#### Data for review:
(** * Iris messaging framework: the block-circular queue and the encrypted link

    A shallow embedding of [container/queue/queue.go] and of
    [proto/link/link.go], with the properties of their specification.

    Go's [int] is modelled as [Z]; every index of the queue is bounded by
    the number of blocks or by the block size, so that the 64-bit
    wrap-around is out of reach.  A Go slice is a reference to a backing
    array: the blocks of the queue live in a heap and the queue holds
    references to them, so that the aliases [head] and [tail] of
    [blocks[headIdx]] and [blocks[tailIdx]] are modelled as such. *)

From Stdlib Require Import ZArith Lia Bool String DecimalString.
From Stdlib Require Import Strings.Byte.
From stdpp Require Import base list.

#[local] Open Scope Z_scope.

Module Queue.

(** ** Indexing, as Go does it: a run-time panic out of range *)

(** [l[i]] for a Go [int] index; [None] is the out-of-range panic. *)
Definition zlookup {T} (l : list T) (i : Z) : option T :=
  if bool_decide (0 ≤ i) then l !! Z.to_nat i else None.

(** [l[i] = x] for a Go [int] index; [None] is the out-of-range panic. *)
Definition zupdate {T} (l : list T) (i : Z) (x : T) : option (list T) :=
  if bool_decide (0 ≤ i < Z.of_nat (length l))
  then Some (<[Z.to_nat i := x]> l) else None.

Section queue.

(** The element type of the items; a slot is an [interface{}], which is
    either [nil] ([None]) or holds an item. *)
Context {A : Type}.

#[local] Abbreviation iface := (option A).

(** A block is the backing array of a [[]interface{}]; the heap holds the
    backing arrays that the slices of the queue reference, and a reference
    is the position of the array in the heap. *)
#[local] Abbreviation block := (list iface).
#[local] Abbreviation ref := nat.
#[local] Abbreviation Heap := (list block).

Definition nil_iface : iface := None.

(** [const blockSize = 4096] *)
Definition blockSize : Z := 4096.

(** [make([]interface{}, blockSize)]: a fresh array of [nil] slots. *)
Definition new_block : block := replicate (Z.to_nat blockSize) nil_iface.

Definition alloc (h : Heap) : ref * Heap := (length h, h ++ [new_block]).

(** [s[off]] where the slice [s] references block [r]. *)
Definition load (h : Heap) (r : ref) (off : Z) : option iface :=
  blk ← h !! r; zlookup blk off.

(** [s[off] = x] where the slice [s] references block [r]. *)
Definition store (h : Heap) (r : ref) (off : Z) (x : iface) : option Heap :=
  blk ← h !! r; blk' ← zupdate blk off x; Some (<[r := blk']> h).

(** [type Queue struct] *)
Record Queue : Type := mkQueue {
  tailIdx : Z;
  headIdx : Z;
  tailOff : Z;
  headOff : Z;
  blocks : list ref;
  head : ref;
  tail : ref
}.

(** The queue is used through a pointer: a state is the heap of the block
    arrays together with the fields of the struct. *)
Definition State : Type := Heap * Queue.

(** [func New() *Queue] *)
Definition New (h : Heap) : State :=
  let '(r, h') := alloc h in
  (h', {| tailIdx := 0; headIdx := 0; tailOff := 0; headOff := 0;
          blocks := [r]; head := r; tail := r |}).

#### Activity:
Go through the records and gather the lines that hold "tailOff".

#### Answer section:
  tailOff : Z;
  (h', {| tailIdx := 0; headIdx := 0; tailOff := 0; headOff := 0;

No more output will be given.